By David McElroy · May 30, 2013

FrazzledThere’s a building not far from my house that takes me back to December of 2004 each time I drive past. It’s not a good memory, but rather one that still gives me shivers eight and a half years later.

It’s the memory of a night I suddenly couldn’t remember what I was doing and freaked out as I tried to do my job.

We were close to finishing the first day of shooting for my short film, “We’re the Government — and You’re Not.” Even though I didn’t really know what I was doing, I was the writer and director, and I was sharing the producer duties. I honestly didn’t know until that day just how little I knew.

Even though the day had been a blur, things had generally gone well except for my car having a flat tire at the next-to-last shooting location of the day. (I rode around on the little “doughnut spare” all weekend because I didn’t have time to fix the tire.) I was waiting for one last prop to come in the mail.
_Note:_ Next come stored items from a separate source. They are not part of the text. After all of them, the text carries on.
(* ===== verification/Format.v ===== *)
(** * Shared definitions of the format crate (crates/afsplus-format/src/lib.rs, le.rs)

    The decoding error type, the little-endian accessors, UTF-8 admission as
    [core::str::from_utf8] performs it, [Timespec] and the name rule. *)

From S2P Require Import Prelude.

Definition FORMAT_EPOCH : Z := 1.
Definition DEFAULT_BLOCK_SHIFT : Z := 12.
Definition DEFAULT_BLOCK_SIZE : Z := 4096.
Definition FS_MAGIC : Z := 0x3153554C50534641.
Definition OBJECT_INVALID : Z := 0.
Definition OBJECT_ROOT : Z := 1.
Definition OBJECT_ORPHAN_DIRECTORY : Z := 2.
Definition OBJECT_FIRST_DYNAMIC : Z := 16.
Definition NAME_MAX_UTF8_BYTES : Z := 255.

Inductive FormatError : Type :=
| WrongBufferSize (expected actual : Z)
| WrongBlockType (expected actual : Z)
| UnsupportedHeaderVersion (version : Z)
| ChecksumMismatch (stored computed : Z)
| PayloadTooLarge (payload_len max : Z)
| Invalid (what : string)
| InvalidUtf8
| Overflow (what : string).

Abbreviation result := (outcome FormatError).

#[global] Instance FormatError_eq_dec : EqDecision FormatError.
Proof. solve_decision. Defined.

(** ** le.rs *)

Definition get_le (n : nat) (buf : bytes) : result Z :=
  if zlen buf =? Z.of_nat n then Ok (le_combine buf) else Panic.
Definition get_u16 : bytes -> result Z := get_le 2.
Definition get_u32 : bytes -> result Z := get_le 4.
Definition get_u64 : bytes -> result Z := get_le 8.

(** Two's complement: [i64::from_le_bytes]. *)
Definition to_signed (v : Z) : Z := if v <? 2 ^ 63 then v else v - 2 ^ 64.
Definition get_i64 (buf : bytes) : result Z :=
  let* v := get_u64 buf in Ok (to_signed v).

(** [le::get_u16(&p[a..b])] and the like. *)
Definition get_u16_at (p : bytes) (a b : Z) : result Z := let* s := slice p a b in get_u16 s.
Definition get_u32_at (p : bytes) (a b : Z) : result Z := let* s := slice p a b in get_u32 s.
Definition get_u64_at (p : bytes) (a b : Z) : result Z := let* s := slice p a b in get_u64 s.

(** [le::put_u16(&mut p[a..b], v)] and the like. *)
Definition put_u16 (p : bytes) (a b v : Z) : result bytes := put p a b (le_split 2 v).
Definition put_u32 (p : bytes) (a b v : Z) : result bytes := put p a b (le_split 4 v).
Definition put_u64 (p : bytes) (a b v : Z) : result bytes := put p a b (le_split 8 v).
Definition put_i64 (p : bytes) (a b v : Z) : result bytes := put p a b (le_split 8 v).

(** ** [core::str::from_utf8]

    The well-formed byte sequences of the Unicode standard, as an automaton:
    [Utf8Cont n lo hi] still needs [n] continuation bytes, the next of them
    in [lo, hi]. *)

Inductive utf8_state : Type :=
| Utf8Start
| Utf8Cont (n : nat) (lo hi : Z)
| Utf8Bad.

Definition utf8_lead (b : Z) : utf8_state :=
  if b <=? 0x7F then Utf8Start
  else if b <=? 0xC1 then Utf8Bad
  else if b <=? 0xDF then Utf8Cont 1 0x80 0xBF
  else if b <=? 0xE0 then Utf8Cont 2 0xA0 0xBF
  else if b <=? 0xEC then Utf8Cont 2 0x80 0xBF
  else if b <=? 0xED then Utf8Cont 2 0x80 0x9F
  else if b <=? 0xEF then Utf8Cont 2 0x80 0xBF
  else if b <=? 0xF0 then Utf8Cont 3 0x90 0xBF
  else if b <=? 0xF3 then Utf8Cont 3 0x80 0xBF
  else if b <=? 0xF4 then Utf8Cont 3 0x80 0x8F
  else Utf8Bad.

Definition utf8_step (st : utf8_state) (b : Byte.byte) : utf8_state :=
  let v := byte.unsigned b in
  match st with
  | Utf8Start => utf8_lead v
  | Utf8Cont n lo hi =>
      if (lo <=? v) && (v <=? hi) then
        match n with
        | O | S O => Utf8Start
        | S n => Utf8Cont n 0x80 0xBF
        end
      else Utf8Bad
  | Utf8Bad => Utf8Bad
  end.

Definition utf8_valid (s : bytes) : bool :=
  match fold_left utf8_step s Utf8Start with
  | Utf8Start => true
  | _ => false
  end.

(** [core::str::from_utf8(s).map_err(|_| FormatError::InvalidUtf8)]: a [&str]
    is modelled by its bytes. *)
Definition from_utf8 (s : bytes) : result bytes :=
  if utf8_valid s then Ok s else Err InvalidUtf8.

Definition contains_byte (v : Z) (s : bytes) : bool :=
  existsb (fun b => byte.unsigned b =? v) s.

(** ** [Timespec] *)

Record Timespec := { seconds : Z; nanoseconds : Z }.
Definition Timespec_typed (t : Timespec) : Prop := i64 (seconds t) /\ u32 (nanoseconds t).

#[global] Instance Timespec_eq_dec : EqDecision Timespec.
Proof. solve_decision. Defined.

Definition Timespec_validate (t : Timespec) : result unit :=
  if 1000000000 <=? nanoseconds t then
    Err (Invalid "timestamp nanoseconds out of range")
  else Ok tt.

Definition TIMESPEC_WIRE_SIZE : Z := 12.

(** [self.write(&mut p[a..b])]: both fields inside the named window. *)
Definition Timespec_write (t : Timespec) (p : bytes) (a b : Z) : result bytes :=
  let* buf := slice p a b in
  let* buf := put_i64 buf 0 8 (seconds t) in
  let* buf := put_u32 buf 8 12 (nanoseconds t) in
  put p a b buf.

Definition Timespec_read (buf : bytes) : result Timespec :=
  if zlen buf <? TIMESPEC_WIRE_SIZE then Err (WrongBufferSize TIMESPEC_WIRE_SIZE (zlen buf))
  else
    let* s := slice buf 0 8 in
    let* secs := get_i64 s in
    let* nanos := get_u32_at buf 8 12 in
    let time := {| seconds := secs; nanoseconds := nanos |} in
    do* Timespec_validate time in
    Ok time.

(** ** Names

    [s.chars().any(|c| c == '\0' || c == '/')]: both characters are ASCII, and
    in valid UTF-8 an ASCII byte only ever encodes itself. *)
Definition validate_name (name : bytes) : result unit :=
  if (zlen name =? 0) || (NAME_MAX_UTF8_BYTES <? zlen name) then
    Err (Invalid "name length out of range")
  else
    let* s := from_utf8 name in
    if contains_byte 0 s || contains_byte 47 s then
      Err (Invalid "name contains reserved character")
    else Ok tt.

(** ** Symbolic execution of the accessors *)

Lemma wp_get_le n s (Q : Z -> Prop) R :
  zlen s = Z.of_nat n -> Q (le_combine s) -> wp (get_le n s) Q R.
Proof. intros H HQ. unfold get_le. rewrite (proj2 (Z.eqb_eq _ _) H). done. Qed.

(** A read of known bytes, and a read of an unknown field. *)
Lemma wp_get_at n (p : bytes) a b s (Q : Z -> Prop) R :
  0 <= a -> b = a + Z.of_nat n -> b <= zlen p -> sub p a b = s ->
  Q (le_combine s) -> wp (let* s := slice p a b in get_le n s) Q R.
Proof.
  intros ??? <- HQ. apply wp_bind, wp_slice; [lia..|]. apply wp_get_le; [|done].
  rewrite zlen_sub by lia. lia.
Qed.

Lemma wp_get_u16_at p a b s (Q : Z -> Prop) R :
  0 <= a -> b = a + 2 -> b <= zlen p -> sub p a b = s ->
  Q (le_combine s) -> wp (get_u16_at p a b) Q R.
Proof. intros; subst s. by eapply wp_get_at. Qed.

Lemma wp_get_u32_at p a b s (Q : Z -> Prop) R :
  0 <= a -> b = a + 4 -> b <= zlen p -> sub p a b = s ->
  Q (le_combine s) -> wp (get_u32_at p a b) Q R.
Proof. intros; subst s. by eapply wp_get_at. Qed.

Lemma wp_get_u64_at p a b s (Q : Z -> Prop) R :
  0 <= a -> b = a + 8 -> b <= zlen p -> sub p a b = s ->
  Q (le_combine s) -> wp (get_u64_at p a b) Q R.
Proof. intros; subst s. by eapply wp_get_at. Qed.

Lemma le_combine_sub_range (p : bytes) a b n :
  0 <= a <= b -> b <= zlen p -> n = 8 * (b - a) -> 0 <= le_combine (sub p a b) < 2 ^ n.
Proof. intros ?? ->. rewrite <- (zlen_sub p a b) by lia. apply le_combine_range. Qed.

Lemma wp_from_utf8 s (Q : bytes -> Prop) (R : FormatError -> Prop) :
  (utf8_valid s = true -> Q s) -> (utf8_valid s = false -> R InvalidUtf8) ->
  wp (from_utf8 s) Q R.
Proof. unfold from_utf8. destruct (utf8_valid s); simpl; auto. Qed.

Lemma to_signed_range v : u64 v -> i64 (to_signed v).
Proof. unfold u64, i64, to_signed. intros. destruct (v <? 2 ^ 63) eqn:?; lia. Qed.

Lemma le_split_mod_eq n v w : v mod 2 ^ (Z.of_nat n * 8) = w mod 2 ^ (Z.of_nat n * 8) ->
  le_split n v = le_split n w.
Proof. intros H. rewrite (le_split_mod v), (le_split_mod w). by rewrite H. Qed.

Lemma to_signed_split v : i64 v -> to_signed (le_combine (le_split 8 v)) = v.
Proof.
  intros Hv. rewrite le_combine_split. change (2 ^ (Z.of_nat 8 * 8)) with (2 ^ 64).
  unfold i64, to_signed in *. destruct (decide (0 <= v)).
  - rewrite Z.mod_small by lia. destruct (v <? 2 ^ 63) eqn:?; lia.
  - rewrite <- (Z_mod_plus_full v 1), Z.mod_small by lia.
    destruct (v + 1 * 2 ^ 64 <? 2 ^ 63) eqn:?; lia.
Qed.

Lemma split_to_signed (s : bytes) :
  zlen s = 8 -> le_split 8 (to_signed (le_combine s)) = s.
Proof.
  intros Hs. rewrite <- (le_split_le_combine 8 s) at 2 by (rewrite Hs; done).
  apply le_split_mod_eq. unfold to_signed. destruct (_ <? _); [done|].
  rewrite <- (Z_mod_plus_full (le_combine s) (-1)). done.
Qed.

Lemma validate_name_total name : validate_name name <> Panic.
Proof.
  unfold validate_name, from_utf8. destruct (_ || _); [done|].
  destruct (utf8_valid name); cbn [obind]; [by destruct (_ || _)|done].
Qed.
It was days late, but we thought it would be there. I ran to my house and it wasn’t there — and it was time to shoot the scene. I didn’t have a back-up plan.

The prop was an old-fashioned hand-crank calculator. It was to be used with glee by the IRS agent in the audit scene. In my mind, it was a key to the scene, because I knew exactly what it was supposed to look like. But it hadn’t arrived. I had somehow mismanaged the process of getting it there — and having a back-up solution — so I started panicking. After quickly driving to a couple of other places in a fruitless attempt to find some other prop, I drove back to the location where we were shooting the IRS scene — the building I mentioned at the beginning.

I went inside to find problems. The owner of the building had decided to toss us out, so the production manager was begging, pleading and lying to get us just a few more minutes. The two actors and the director of photography were waiting for me to give orders for the scene.

But my mind was fried. I could barely remember what was going on, much less what the scene was. I suddenly had no recollection of what we had planned for the scene, much less how I’d do it without the missing prop. I was in full-scale panic mode.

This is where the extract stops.